The accounting rules at issue were designed to restrain telephone prices when AT&T was a monopoly entitled to recover its costs plus a reasonable profit. Rate-of-return or cost-plus regulation, as it was known, was a complete failure. It gave companies like AT&T an incentive to inflate, misallocate and manipulate costs. The companies responded, according to critics, by gold-plating their operations.
AT&T hasn’t been subject to rate-of-return regulation at the FCC or in any of the states in which it operates for 10 years. And no one is proposing to bring it back.
The FCC and the states now merely set maximum prices AT&T can charge (“price caps”), which is why the rules cited in the petition are no longer necessary. The data derived from the legacy accounting procedures simply isn’t used anymore to regulate revenue or set prices.
There are one and perhaps two reasons why the rules have survived.
First is that AT&T’s competitors, who aren’t subject to a similar requirement, have assumed the information AT&T has to file might be useful to them.
Second, the rules continue to provide employment for accountants.

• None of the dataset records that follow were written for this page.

(** [pattern.replace(re, f)]: matches are replaced left to right and the
    result of [f] is never scanned again.  [skip] counts the characters of
    the current match still to be passed over. *)
Fixpoint replace_go (f : string → string) (s : string) (skip : nat) : string :=
  match s with
  | "" => ""
  | String c s' =>
      match skip with
      | S k => replace_go f s' k
      | O =>
          if Ascii.eqb c "$" then
            match reference s' with
            | Some (n, r) =>
                f n +:+ replace_go f s' (String.length s' - String.length r)
            | None => String c (replace_go f s' 0)
            end
          else String c (replace_go f s' 0)
      end
  end.

Definition replace (f : string → string) (s : string) : string :=
  replace_go f s 0.

(** The shape of the text around a reference: a valid name, a text that
    goes on with a name character, a text without [$]. *)
Fixpoint all_name_chars (s : string) : bool :=
  match s with
  | "" => true
  | String c s' => name_char c && all_name_chars s'
  end.

Definition valid_name (n : string) : bool :=
  match n with
  | String c r => name_start c && all_name_chars r
  | "" => false
  end.

Definition continues (s : string) : bool :=
  match s with
  | String c _ => name_char c
  | "" => false
  end.

Fixpoint no_dollar (s : string) : bool :=
  match s with
  | "" => true
  | String c s' => negb (Ascii.eqb c "$") && no_dollar s'
  end.

End Ref.

(** ** The executable locator *)

(** The name of the search-path variable: [Path] on Windows, [PATH]
    elsewhere. *)
Definition path_variable (s : State) : string :=
  if decide (platform s = "win32") then "Path" else "PATH".

(** Modelled from the spec: the default executable extensions of the
    locator (section 4.1). *)
Definition executable_extensions : list string := [".COM"; ".EXE"; ".BAT"; ".CMD"].

(** Modelled from the spec: the file names the locator tries in a
    directory, the tool's name and, on Windows, the name with each
    executable extension of the configured list, in that order. *)
Definition candidates_with (extensions : list string) (s : State) (tool : string)
    : list string :=
  if decide (platform s = "win32")
  then tool :: map (λ e, tool +:+ e) extensions
  else [tool].

Definition candidates : State → string → list string :=
  candidates_with executable_extensions.

(** Modelled from the spec: the directories the locator searches, those of
    the search-path variable cut at the path delimiter, in order. *)
Definition search_path (s : State) : option (list string) :=
  Js.split (path_delimiter s) <$> env s !! path_variable s.

(** Modelled from the spec: the locator's existence check; a path is a
    match when something can be seen there.  Nothing is run or opened. *)
Definition is_match (s : State) (p : string) : bool :=
  match seen s p with
  | Some _ => true
  | None => false
  end.

(** Modelled from the spec: every path the locator probes for a tool, in
    the order of the search. *)
Definition probes_with (extensions : list string) (s : State)
    (dirs : list string) (tool : string) : list string :=
  d ← dirs; (λ c, Path.join [d; c]) <$> candidates_with extensions s tool.

Definition probes : State → list string → string → list string :=
  probes_with executable_extensions.

(** Modelled from the spec: [lookPath] of [./lookPath], which is imported by
    the class but is not among the sources.  Section 4.1: each directory of
    the search path is tried in order, on Windows with the executable
    extensions as well, those of the configured list or else the default
    ones; the first match is the answer; there is none when the variable is
    unset or no directory has a match; the file system is only read.
    Names are compared as they are written, and paths are POSIX paths:
    the rules of section 4.1 for the names of a Windows directory are not
    covered, and what is proved of the locator is stated for the other
    platforms. *)
Definition lookPath (tool : string) (extensions : option (list string))
    : M (option string) :=
  λ s, (Ok (dirs ← search_path s;
            List.find (is_match s)
              (probes_with (default executable_extensions extensions) s dirs tool)),
        s).

(** ** The agent *)

(** The abstract members of [BuildAgentBase] that are plain data. *)
Class BuildAgent := {
  agentName : string;
  sourceDirVariable : string;
  tempDirVariable : string;
  cacheDirVariable : string;
  (* a host names its variables after no member of [Object.prototype] *)
  variables_own :
    Forall (λ name, name ∉ Js.object_members)
           [sourceDirVariable; tempDirVariable; cacheDirVariable]
}.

In 1999, Congress was determined to eliminate many if not all of the rules until, at the last minute, the complaints of these two groups were heard.
Now it’s the FCC’s turn.
Regulation which is unnecessary to protect consumers and which imposes costs and madates detailed disclosure on some competitors but not others is almost always wrong. The justification for these rules has evaporated. Eliminating the rate-of-return accounting rules is at least 10 years overdue.
Also, don’t we have a better use for bureaucrats who administer unnecessary rules like these? For example, just yesterday the FCC asked Congress for $25 million to conduct new audits and investigations for the purpose of preventing and remedying waste, fraud and abuse in the Universal Service Fund.

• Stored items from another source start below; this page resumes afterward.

(* ===== verification/_CoqProject ===== *)
-Q . S2P
Prelude.v
GoLib.v
Hash.v
Params.v
Json.v
VacStore.v
Driver.v
Controller.v
MountFlags.v
Calls.v
WinPath.v
WinFsp.v
WinRegistry.v
MountArgs.v
Platform.v
ProcessOutput.v
MountService.v
ServiceMain.v
Manager.v
Progress.v
Processes.v
KeyMutex.v
MountInfo.v
Host.v
Serial.v
MountUtil.v
Command.v
Target.v
Windows.v
WinProcess.v
Version.v
Container.v
Node.v
NodeSpec.v
NodeSuccess.v
CacheSweep.v
CacheLock.v
VolumeStats.v
StatsCalls.v
InstanceCache.v
Health.v
ContainerRepair.v
Recovery.v
StagingRecovery.v
MountRoots.v
Startup.v
Life.v
Locked.v
Simulation.v
Concurrency.v
Requests.v
System.v
Probes.v
Monitor.v
Server.v
K8s.v
Lemma count_insert_new m i x :
  m !! i = None → count (<[i := x]> m) = (if f x then 1 else 0) + count m.
Proof.
  intros Hi. unfold count. destruct (f x) eqn:Hx.
  - rewrite map_filter_insert_True by done. rewrite map_size_insert_None; [done|].
    apply map_lookup_filter_None. by left.
  - rewrite map_filter_insert_not'; [done|cbn; congruence|]. intros y. by rewrite Hi.
Qed.

Lemma count_insert_old m i x y :
  m !! i = Some y →
  count (<[i := x]> m) + (if f y then 1 else 0) = (if f x then 1 else 0) + count m.
Proof.
  intros Hi. rewrite <- insert_delete_eq, count_insert_new by apply lookup_delete_eq.
  assert (count m = (if f y then 1 else 0) + count (delete i m)) as ->; [|lia].
  rewrite <- (count_insert_new (delete i m) i y) by apply lookup_delete_eq.
  by rewrite insert_delete_eq, insert_id.
Qed.
End count.

(** Split a successful [rbind] chain in a hypothesis into its steps. *)
Ltac inv_ok :=
  repeat match goal with
  | H : rbind _ _ = Ok _ |- _ =>
      let a := fresh "a" in let H1 := fresh H in
      apply rbind_Ok in H as (a & H1 & H)
  | H : guard_err _ _ = Ok _ |- _ => apply guard_err_Ok in H
  | H : Ok _ = Ok _ |- _ => simplify_eq H
  | H : Err _ = Ok _ |- _ => discriminate H
  end.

The forbearance process, which I discussed here, has recently come under some criticism from regulatory enthusiasts who claim it deprives the FCC of the right to set its own agenda (which is code for the right to bury and never vote on proposals for meaningful regulatory reform). The rate-of-return accounting rules are a good example why we need the forbearance process.
(Note: The AT&T petition was filed Jan.25, 2007, and if the FCC stored the entire document in a single place I would have included a hyperlink. But they didn’t. The document is divided into multiple files which aren’t linked to one another. Brilliant. To see the files, go to: http://fjallfoss.fcc.gov/prod/ecfs/comsrch_v2.cgi and search for documents filed on behalf of AT&T on the date above.)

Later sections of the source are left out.